-- DATASET ENTRIES follows --

Lemma next_generation_iter g k : 1 ≤ g < 2 ^ 32 →
  later_generation k g = (g - 1 + Z.of_nat k) mod (2 ^ 32 - 1) + 1.
Proof.
  intros Hg. change (2 ^ 32) with 4294967296 in *. induction k as [|k IH]; cbn [later_generation].
  - rewrite Z.mod_small by lia. lia.
  - rewrite IH. unfold next_generation. change (2 ^ 32) with 4294967296 in *.
    Z.div_mod_to_equations. lia.
Qed.

Lemma next_generation_iter_ne g k : 1 ≤ g < 2 ^ 32 → (0 < k)%nat → Z.of_nat k < 2 ^ 32 - 1 →
  later_generation k g ≠ g.
Proof.
  intros Hg Hk Hlt. rewrite next_generation_iter by done. change (2 ^ 32) with 4294967296 in *.
  Z.div_mod_to_equations. lia.
Qed.

(** ** Single operations *)

Lemma live_task_cases s id : sched_wf s →
  match live_task id s with
  | Ok t => (id_index id < MAX_TASKS)%nat ∧ generations s !! id_index id = Some (id_generation id) ∧
      task_at s (id_index id) = Some t
  | Err e => e = InvalidTask ∧
      ((MAX_TASKS ≤ id_index id)%nat ∨ generations s !! id_index id ≠ Some (id_generation id) ∨
       task_at s (id_index id) = None)
  | Panic => False
  end.
Proof.
  intros [Ht _ _ Hg _ _ _ _ _]. unfold live_task, valid_task. unfold_monad.
  destruct (Nat.leb_spec MAX_TASKS (id_index id)) as [|Hlt]; [auto|].
  destruct (lookup_lt_is_Some_2 (generations s) (id_index id)) as [g Hgi]; [lia|].
  destruct (lookup_lt_is_Some_2 (tasks s) (id_index id)) as [o Ho]; [lia|].
  rewrite (array_get_ok _ _ _ Hgi), (array_get_ok _ _ _ Ho). unfold task_at. rewrite Ho, Hgi. cbn.
  destruct (Z.eqb_spec g (id_generation id)) as [->|Hne]; cbn [negb].
  - destruct o as [t|]; [done|]. auto.
  - split; [done|]. right. left. congruence.
Qed.

(** Changing the state of an occupied slot. *)
Definition with_state s (i : nat) (t : Task E) (st : TaskState) : Scheduler E :=
  set_tasks (<[i := Some (mkTask (entry t) st)]> (tasks s)) s.

Lemma store_state_ok s i t st : (i < length (tasks s))%nat → task_at s i = Some t →
  store_state i st s = (Ok tt, with_state s i t st).
Proof.
  intros Hi Ht%task_at_lookup. unfold store_state. unfold_monad. cbn beta iota zeta.
  rewrite (array_get_ok _ _ _ Ht). cbn. by rewrite array_set_ok.
Qed.
(* ===== verification/Text.v ===== *)
(** * Text: Rust strings as sequences of characters.

    A [str] is the list of its [char]s, each a Unicode scalar value; the UTF-8
    encoding is left to the standard library, so a position in a string counts
    characters.  Literals are written as Rocq strings. *)

From S2P Require Import Prelude.
From Stdlib Require Import Ascii String.

Abbreviation char := Z (only parsing).
Abbreviation str := (list Z) (only parsing).

(** A literal: its characters are ASCII. *)
Fixpoint lit (s : string) : str :=
  match s with
  | EmptyString => []
  | String c s => Z.of_nat (nat_of_ascii c) :: lit s
  end.

(** [char::is_whitespace]: the [White_Space] property of Unicode. *)
Definition is_whitespace (c : char) : bool :=
  ((9 <=? c) && (c <=? 13)) || (c =? 0x20) || (c =? 0x85) || (c =? 0xa0) || (c =? 0x1680) ||
  ((0x2000 <=? c) && (c <=? 0x200a)) || (c =? 0x2028) || (c =? 0x2029) || (c =? 0x202f) ||
  (c =? 0x205f) || (c =? 0x3000).

(** [str::starts_with] and [str::strip_prefix]. *)
Fixpoint strip_prefix (p s : str) : option str :=
  match p, s with
  | [], _ => Some s
  | a :: p, b :: s => if a =? b then strip_prefix p s else None
  | _ :: _, [] => None
  end.
Definition starts_with (p s : str) : bool :=
  match strip_prefix p s with Some _ => true | None => false end.

(** [str::trim_start_matches] of a non-empty pattern: every leading copy goes. *)
Fixpoint trim_start_fuel (fuel : nat) (p s : str) : str :=
  match fuel with
  | O => s
  | S fuel => match strip_prefix p s with Some s' => trim_start_fuel fuel p s' | None => s end
  end.
Definition trim_start_matches (p s : str) : str := trim_start_fuel (List.length s) p s.

(** [str::split_whitespace]: the maximal runs of other characters, in order. *)
Fixpoint split_aux (word : str) (s : str) : list str :=
  match s with
  | [] => match word with [] => [] | _ => [word] end
  | c :: s =>
    if is_whitespace c then match word with [] => split_aux [] s | _ => word :: split_aux [] s end
    else split_aux (word ++ [c]) s
  end.
Definition split_whitespace (s : str) : list str := split_aux [] s.

(** [slice::join(" ")] *)
Fixpoint join_space (l : list str) : str :=
  match l with
  | [] => []
  | [w] => w
  | w :: l => w ++ 32 :: join_space l
  end.

(** [{}] of an unsigned integer, from its least significant digit. *)
Fixpoint digits_fuel (fuel : nat) (n : Z) : list Z :=
  match fuel with
  | O => []
  | S fuel => (48 + n mod 10) :: if n / 10 =? 0 then [] else digits_fuel fuel (n / 10)
  end.
(** Twenty digits are enough for a [u64]. *)
Definition show_u64 (n : Z) : str := rev (digits_fuel 20 n).

(** [{:#x}] of an unsigned integer, from its least significant digit. *)
Fixpoint hex_fuel (fuel : nat) (n : Z) : list Z :=
  match fuel with
  | O => []
  | S fuel => (let d := n mod 16 in if d <? 10 then 48 + d else 87 + d) :: if n / 16 =? 0 then [] else hex_fuel fuel (n / 16)
  end.
(** Sixteen digits are enough for a [u64]. *)
Definition show_hex (n : Z) : str := lit "0x" ++ rev (hex_fuel 16 n).

(** The value that a string of digits denotes. *)
Definition digits_value (s : str) : Z := fold_left (λ acc d, acc * 10 + (d - 48)) s 0.
Definition digit_of_hex (d : Z) : Z := if d <? 58 then d - 48 else d - 87.
Definition hex_value (s : str) : Z := fold_left (λ acc d, acc * 16 + digit_of_hex d) s 0.

(** ** Lemmas *)

Lemma strip_prefix_Some p s s' : strip_prefix p s = Some s' ↔ s = p ++ s'.
Proof.
  revert s. induction p as [|a p IH]; intros s; cbn.
  - split; [by intros [= ->]|by intros ->].
  - destruct s as [|b s]; [done|]. destruct (Z.eqb_spec a b) as [->|Hne].
    + rewrite IH. split; [by intros ->|by intros [= ->]].
    + split; [done|]. by intros [= ->].
Qed.

Lemma starts_with_spec p s : starts_with p s = true ↔ ∃ s', s = p ++ s'.
Proof.
  unfold starts_with. destruct (strip_prefix p s) as [s'|] eqn:Hp.
  - apply strip_prefix_Some in Hp. split; [eauto|done].
  - split; [done|]. intros (s' & Hs%strip_prefix_Some). congruence.
Qed.

Lemma digits_fuel_value fuel n : 0 ≤ n < 10 ^ Z.of_nat fuel → (0 < fuel)%nat →
  fold_right (λ d acc, acc * 10 + (d - 48)) 0 (digits_fuel fuel n) = n ∧
  Forall (λ d, 48 ≤ d ≤ 57) (digits_fuel fuel n).
Proof.
  revert n. induction fuel as [|fuel IH]; intros n Hn Hf; [lia|]. cbn [digits_fuel].
  rewrite Nat2Z.inj_succ, Z.pow_succ_r in Hn by lia.
  destruct (Z.eqb_spec (n / 10) 0) as [Hz|Hz]; cbn [fold_right].
  - split; [|constructor; [|constructor]]; Z.div_mod_to_equations; lia.
  - destruct fuel as [|fuel]; [cbn in Hn; Z.div_mod_to_equations; lia|].
    destruct (IH (n / 10)) as [H1 H2]; [|lia|].
    { split; [Z.div_mod_to_equations; lia|]. apply Z.div_lt_upper_bound; lia. }
    rewrite H1. split; [|constructor; [|done]]; Z.div_mod_to_equations; lia.
Qed.

(** Printing and reading back. *)
Lemma show_u64_value n : is_u64 n →
  digits_value (show_u64 n) = n ∧ Forall (λ d, 48 ≤ d ≤ 57) (show_u64 n) ∧ show_u64 n ≠ [].
Proof.
  intros Hn. unfold is_u64 in Hn.
  destruct (digits_fuel_value 20 n) as [H1 H2]; [cbn; lia|lia|].
  unfold show_u64, digits_value.
  split_and!.
  - rewrite <- fold_left_rev_right, rev_involutive. exact H1.
  - by apply Forall_rev.
  - cbn [digits_fuel rev]. by destruct (rev _).
Qed.

(** A digit of [{:x}]. *)
Definition is_hex_digit (d : Z) : Prop := 48 ≤ d ≤ 57 ∨ 97 ≤ d ≤ 102.

Lemma hex_digit_mod n : let d := n mod 16 in let c := if d <? 10 then 48 + d else 87 + d in
  digit_of_hex c = d ∧ is_hex_digit c.
Proof.
  cbv zeta. pose proof (Z.mod_pos_bound n 16 ltac:(lia)). unfold digit_of_hex, is_hex_digit.
  destruct (Z.ltb_spec (n mod 16) 10); [destruct (Z.ltb_spec (48 + n mod 16) 58)|destruct (Z.ltb_spec (87 + n mod 16) 58)]; lia.
Qed.

Lemma hex_fuel_value fuel n : 0 ≤ n < 16 ^ Z.of_nat fuel → (0 < fuel)%nat →
  fold_right (λ d acc, acc * 16 + digit_of_hex d) 0 (hex_fuel fuel n) = n ∧ Forall is_hex_digit (hex_fuel fuel n).
Proof.
  revert n. induction fuel as [|fuel IH]; intros n Hn Hf; [lia|]. cbn [hex_fuel]. cbv zeta.
  pose proof (hex_digit_mod n) as [Hv Hd]. cbv zeta in Hv, Hd. rewrite Nat2Z.inj_succ, Z.pow_succ_r in Hn by lia.
  destruct (Z.eqb_spec (n / 16) 0) as [Hz|Hz]; cbn [fold_right]; rewrite Hv.
  - split; [Z.div_mod_to_equations; lia|by constructor].
  - destruct fuel as [|fuel]; [cbn in Hn; Z.div_mod_to_equations; lia|].
    destruct (IH (n / 16)) as [H1 H2]; [|lia|].
    { split; [Z.div_mod_to_equations; lia|]. apply Z.div_lt_upper_bound; lia. }
    rewrite H1. split; [Z.div_mod_to_equations; lia|by constructor].
Qed.

(** Printing in hexadecimal and reading back. *)
Lemma show_hex_value n : is_u64 n → ∃ digits, show_hex n = lit "0x" ++ digits ∧ hex_value digits = n ∧ Forall is_hex_digit digits.
Proof.
  intros Hn. destruct (hex_fuel_value 16 n) as [H1 H2]; [exact Hn|lia|]. eexists. split; [reflexivity|].
  unfold hex_value. rewrite <- fold_left_rev_right, rev_involutive. split; [exact H1|by apply Forall_rev].
Qed.

Definition point_of (p : Z * Z) : Z * Z := (x1 + sx * fst p, y1 + sy * snd p).
Definition on_points (l : list (Z * Z)) (px py : Z) : bool :=
  existsb (λ p, at_point (fst (point_of p)) (snd (point_of p)) px py) l.

Lemma line_pixel_painted i j m : ∃ m', line_pixel fb (width fb) (height fb) color (line_at i j) m = Ok m' ∧
  painted fb (on_points [(i, j)]) (λ _ _, color) m m'.
Proof.
  unfold line_pixel, line_at, on_points, point_of. cbn [line_x line_y fst snd existsb].
  destruct ((0 <=? _) && _ && _ && _) eqn:Hv.
  - rewrite !andb_true_iff, !Z.leb_le, !Z.ltb_lt in Hv.
    destruct (write_at_painted fb (x1 + sx * i) (y1 + sy * j) (λ _ _, color) m Hok) as (m' & Hw & Hp); [split; lia|].
    exists m'. split; [exact Hw|]. revert Hp. by apply painted_ext; [intros; rewrite orb_false_r|].
  - exists m. split; [done|]. apply painted_none. intros px py [Hx Hy]. rewrite orb_false_r.
    destruct (at_point _ _ px py) eqn:Hat; [|done]. apply at_point_spec in Hat as [-> ->].
    rewrite !andb_false_iff, !Z.leb_gt, !Z.ltb_ge in Hv. lia.
Qed.

Lemma line_loop_spec fuel k i j m : on_line k i j → N - k < Z.of_nat fuel →
  ∃ l m', line_loop fuel fb (width fb) (height fb) x2 y2 dx dy sx sy color (line_at i j) m = Some (Ok m') ∧
    painted fb (on_points l) (λ _ _, color) m m' ∧ Z.of_nat (length l) = N - k + 1 ∧ head l = Some (i, j) ∧
    ∀ n i' j', l !! n = Some (i', j') → on_line (k + Z.of_nat n) i' j'.
Proof.
  revert k i j m. induction fuel as [|fuel IH]; intros k i j m Hon Hfuel.
  { exfalso. pose proof (on_line_max k i j Hon). destruct Hon as (? & ? & _). unfold N in Hfuel. lia. }
  pose proof (on_line_end k i j Hon) as Hend. pose proof (on_line_max k i j Hon) as Hmax. pose proof Hon as (Hi & Hj & _).
  cbn [line_loop]. destruct (line_pixel_painted i j m) as (m1 & -> & Hp1).
  assert (((line_x (line_at i j) =? x2) && (line_y (line_at i j) =? y2) = true) ↔ k = N) as Hbreak.
  { rewrite <- Hend, andb_true_iff, !Z.eqb_eq. cbn [line_at line_x line_y].
    destruct step_cases as [[[? ->]|[? ->]] [[? ->]|[? ->]]]; unfold dx, dy; split; intros [? ?]; split; lia. }
  destruct ((line_x (line_at i j) =? x2) && _).
  - exists [(i, j)], m1. split_and!; [done|done| |done|].
    + rewrite (proj1 Hbreak) by done. cbn. lia.
    + intros [|n] i' j' Hn; [|done]. injection Hn as <- <-. by rewrite Z.add_0_r.
  - assert (k < N) as Hk.
    { assert (k ≠ N) by (intros ?%Hbreak; done). unfold N in *. lia. }
    destruct (line_step_on k i j Hon Hk) as (i' & j' & -> & Hon').
    destruct (IH (k + 1) i' j' m1 Hon') as (l & m2 & Hl & Hp2 & Hlen & Hhd & Hpts); [lia|].
    exists ((i, j) :: l), m2. split_and!; [done| |cbn [length]; lia|done|].
    + change (on_points ((i, j) :: l)) with (λ px py, at_point (fst (point_of (i, j))) (snd (point_of (i, j))) px py || on_points l px py).
      apply (painted_trans _ _ _ _ _ m1); [done| |done]. revert Hp1. apply painted_ext; [|done].
      intros px py _. unfold on_points. cbn. by rewrite orb_false_r.
    + intros [|n] a b Hn; [injection Hn as <- <-; by rewrite Z.add_0_r|].
      replace (k + Z.of_nat (S n)) with (k + 1 + Z.of_nat n) by lia. by apply Hpts.
Qed.
End lines.

(** [draw_rec] paints its rectangle when the whole of it is on the screen. *)
Lemma draw_rec_painted fb px py w h color m : fb_ok fb → 0 ≤ px → 0 ≤ py → 0 ≤ w → 0 ≤ h →
  px + w ≤ width fb → py + h ≤ height fb →
  ∃ m', draw_rec fb (mkCoord px py) (mkSize w h) color m = Ok m' ∧
    painted fb (in_rect px py (px + w) (py + h)) (λ _ _, color) m m'.
Proof.
  intros Hok Hx Hy Hw Hh Hfw Hfh. destruct (fb_width fb Hok) as [_ Hbw], (fb_height fb Hok) as [_ Hbh].
  unfold draw_rec. rewrite (fb_drawable fb Hok). cbn [negb x y size_width size_height].
  rewrite !checked_add_Some by (unfold is_u64; lia). rewrite !(proj2 (Z.ltb_ge _ _)) by lia. cbn [orb].
  replace (px + w - px) with w by lia. replace (py + h - py) with h by lia. by apply fill_painted.
Qed.

(** A rectangle that is not all on the screen is not drawn. *)
Lemma draw_rec_outside fb origin sz color m :
  width fb < x origin + size_width sz ∨ height fb < y origin + size_height sz → draw_rec fb origin sz color m = Ok m.
Proof.
  intros Hf. unfold draw_rec. destruct (negb _); [done|].
  destruct (checked_add _ _) as [x2|] eqn:H1; [|done]. destruct (checked_add _ (size_height sz)) as [y2|] eqn:H2; [|done].
  unfold checked_add in *. case_match; [|done]. case_match; [|done]. simplify_eq.
  destruct Hf; [rewrite (proj2 (Z.ltb_lt _ _)) by lia; done|].
  by rewrite orb_comm, (proj2 (Z.ltb_lt _ _)) by lia.
Qed.

Lemma clear_background_painted fb color m : fb_ok fb →
  ∃ m', clear_background fb color m = Ok m' ∧ painted fb (λ _ _, true) (λ _ _, color) m m'.
Proof.
  intros Hok. destruct (fb_width fb Hok) as [Hw _], (fb_height fb Hok) as [Hh _].
  unfold clear_background. rewrite (fb_drawable fb Hok). cbn [negb].
  destruct (fill_painted fb 0 0 (width fb) (height fb) color m Hok ltac:(lia) ltac:(lia) ltac:(lia) ltac:(lia)) as (m' & Hr & Hp).
  exists m'. split; [exact Hr|]. revert Hp. apply painted_ext; [|done].
  intros px py [Hpx Hpy]. apply in_rect_spec. lia.
Qed.

(** ** Properties *)

(** [draw_rec] paints exactly its rectangle when the whole of it is on the
    screen and nothing otherwise; [clear_background] is the rectangle of the
    screen.  Neither panics nor touches a byte outside the visible pixels. *)
Theorem draw_rec_spec fb origin sz color m : fb_ok fb →
  0 ≤ x origin → 0 ≤ y origin → 0 ≤ size_width sz → 0 ≤ size_height sz →
  let fits := x origin + size_width sz ≤ width fb ∧ y origin + size_height sz ≤ height fb in
  (∃ m', draw_rec fb origin sz color m = Ok m' ∧
    (fits → painted fb (in_rect (x origin) (y origin) (x origin + size_width sz) (y origin + size_height sz))
      (λ _ _, color) m m') ∧ (¬ fits → m' = m)) ∧
  ∃ m', clear_background fb color m = Ok m' ∧ painted fb (λ _ _, true) (λ _ _, color) m m'.
Proof.
  intros Hok Hx Hy Hw Hh fits. split; [|by apply clear_background_painted].
  destruct origin as [px py], sz as [w h]. cbn [x y size_width size_height] in *.
  destruct (decide fits) as [Hf|Hf].
  - destruct (draw_rec_painted fb px py w h color m Hok Hx Hy Hw Hh (proj1 Hf) (proj2 Hf)) as (m' & Hr & Hp).
    exists m'. split; [exact Hr|]. split; [done|]. intros Hn. by destruct Hn.
  - exists m. split; [|by split]. apply draw_rec_outside. cbn [x y size_width size_height].
    unfold fits in Hf. lia.
Qed.

(** C35. [draw_line] terminates and draws a Bresenham line: one point for each
    step along the longer axis, from the start to the end, each within half a
    pixel of the ideal line; it paints exactly the visible ones. *)
Theorem draw_line_spec fuel fb start fin color m : fb_ok fb →
  width fb < 2 ^ 63 → height fb < 2 ^ 63 →
  0 ≤ x start < 2 ^ 61 → 0 ≤ y start < 2 ^ 61 → 0 ≤ x fin < 2 ^ 61 → 0 ≤ y fin < 2 ^ 61 →
  let dx := Z.abs (x start - x fin) in let dy := Z.abs (y start - y fin) in
  Z.max dx dy < Z.of_nat fuel →
  ∃ l m', draw_line fuel fb start fin color m = Some (Ok m') ∧
    painted fb (λ px py, bool_decide ((px, py) ∈ l)) (λ _ _, color) m m' ∧
    Z.of_nat (length l) = Z.max dx dy + 1 ∧
    head l = Some (x start, y start) ∧ last l = Some (x fin, y fin) ∧
    ∀ k px py, l !! k = Some (px, py) →
      Z.max (Z.abs (px - x start)) (Z.abs (py - y start)) = Z.of_nat k ∧
      Z.min (x start) (x fin) ≤ px ≤ Z.max (x start) (x fin) ∧
      Z.min (y start) (y fin) ≤ py ≤ Z.max (y start) (y fin) ∧
      2 * Z.abs (dx * Z.abs (py - y start) - dy * Z.abs (px - x start)) ≤ Z.max dx dy.
Proof.
  destruct start as [x1 y1], fin as [x2 y2]. intros Hok Hw Hh Hx1 Hy1 Hx2 Hy2 dx dy Hfuel. cbn [x y] in *.
  assert (0 ≤ x1 < 2 ^ 61 ∧ 0 ≤ x2 < 2 ^ 61 ∧ 0 ≤ y1 < 2 ^ 61 ∧ 0 ≤ y2 < 2 ^ 61) as Hrange by done.
  destruct (fb_width fb Hok) as [Hw0 _], (fb_height fb Hok) as [Hh0 _].
  assert (on_line x1 y1 x2 y2 0 0 0) as Hon0.
  { unfold on_line. rewrite !Z.mul_0_r. split_and!; [lia..|by destruct (_ <=? _)|lia]. }
  destruct (line_loop_spec fb color x1 y1 x2 y2 Hok Hrange fuel 0 0 0 m Hon0) as (l & m' & Hl & Hp & Hlen & Hhd & Hpts); [fold dx dy; lia|].
  fold dx dy in Hl, Hlen.
  destruct (step_cases x1 y1 x2 y2) as [Hsx Hsy].
  assert (∀ k i j, on_line x1 y1 x2 y2 k i j → ∀ px py, point_of x1 y1 x2 y2 (i, j) = (px, py) →
    Z.abs (px - x1) = i ∧ Z.abs (py - y1) = j ∧ (i = dx → px = x2) ∧ (j = dy → py = y2) ∧
    Z.min x1 x2 ≤ px ≤ Z.max x1 x2 ∧ Z.min y1 y2 ≤ py ≤ Z.max y1 y2) as Hpoint.
  { intros k i j (Hi & Hj & _) px py. unfold point_of. cbn [fst snd]. intros [= <- <-].
    destruct Hsx as [[? ->]|[? ->]], Hsy as [[? ->]|[? ->]]; unfold dx, dy; lia. }
  exists (point_of x1 y1 x2 y2 <$> l), m'. split_and!.
  - unfold draw_line. rewrite (fb_drawable fb Hok). cbn [negb x y]. rewrite !to_i64_ok by lia. fold dx dy.
    rewrite <- Hl. f_equal. unfold line_at. f_equal; lia.
  - revert Hp. apply painted_ext; [|done]. intros px py _. apply eq_true_iff_eq.
    rewrite bool_decide_eq_true, list_elem_of_fmap. unfold on_points. rewrite existsb_exists. split.
    + intros (p & Hin & [-> ->]%at_point_spec). exists p. split; [by destruct (point_of x1 y1 x2 y2 p)|by apply list_elem_of_In].
    + intros (p & Hpp & Hin). exists p. split; [by apply list_elem_of_In|]. rewrite <- Hpp. by apply at_point_spec.
  - rewrite length_fmap. lia.
  - destruct l as [|p l]; [done|]. injection Hhd as ->. cbn. unfold point_of. cbn. by rewrite !Z.mul_0_r, !Z.add_0_r.
  - rewrite fmap_last, last_lookup. destruct (l !! Nat.pred (length l)) as [[i j]|] eqn:Hlast.
    + pose proof (Hpts _ _ _ Hlast) as Hon. cbn [fmap option_fmap option_map].
      destruct (Hpoint _ _ _ Hon _ _ eq_refl) as (_ & _ & Hxe & Hye & _).
      pose proof (proj2 (on_line_end x1 y1 x2 y2 _ i j Hon)) as Hend. fold dx dy in Hend.
      destruct Hend as [-> ->]; [lia|]. specialize (Hxe eq_refl). specialize (Hye eq_refl).
      unfold point_of in *. cbn [fst snd] in *. by rewrite Hxe, Hye.
    + apply lookup_ge_None in Hlast. assert (length l ≠ 0%nat) by (destruct l; [done|cbn; lia]). lia.
  - intros k px py Hk. rewrite list_lookup_fmap in Hk. destruct (l !! k) as [[i j]|] eqn:Hlk; [|done].
    cbn in Hk. injection Hk as Hk1 Hk2. pose proof (Hpts _ _ _ Hlk) as Hon.
    destruct (Hpoint _ i j Hon px py) as (-> & -> & _ & _ & Hbx & Hby); [unfold point_of; cbn; congruence|].
    rewrite (on_line_max _ _ _ _ _ _ _ Hon). destruct Hon as (_ & _ & _ & Hq). fold dx dy in Hq. split_and!; lia.
Qed.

-- DATASET ENTRIES concluded --

Print only the lines from the one with "destruct (Hpoint _ i" to the end of the records, both included.

    destruct (Hpoint _ i j Hon px py) as (-> & -> & _ & _ & Hbx & Hby); [unfold point_of; cbn; congruence|].
    rewrite (on_line_max _ _ _ _ _ _ _ Hon). destruct Hon as (_ & _ & _ & Hq). fold dx dy in Hq. split_and!; lia.
Qed.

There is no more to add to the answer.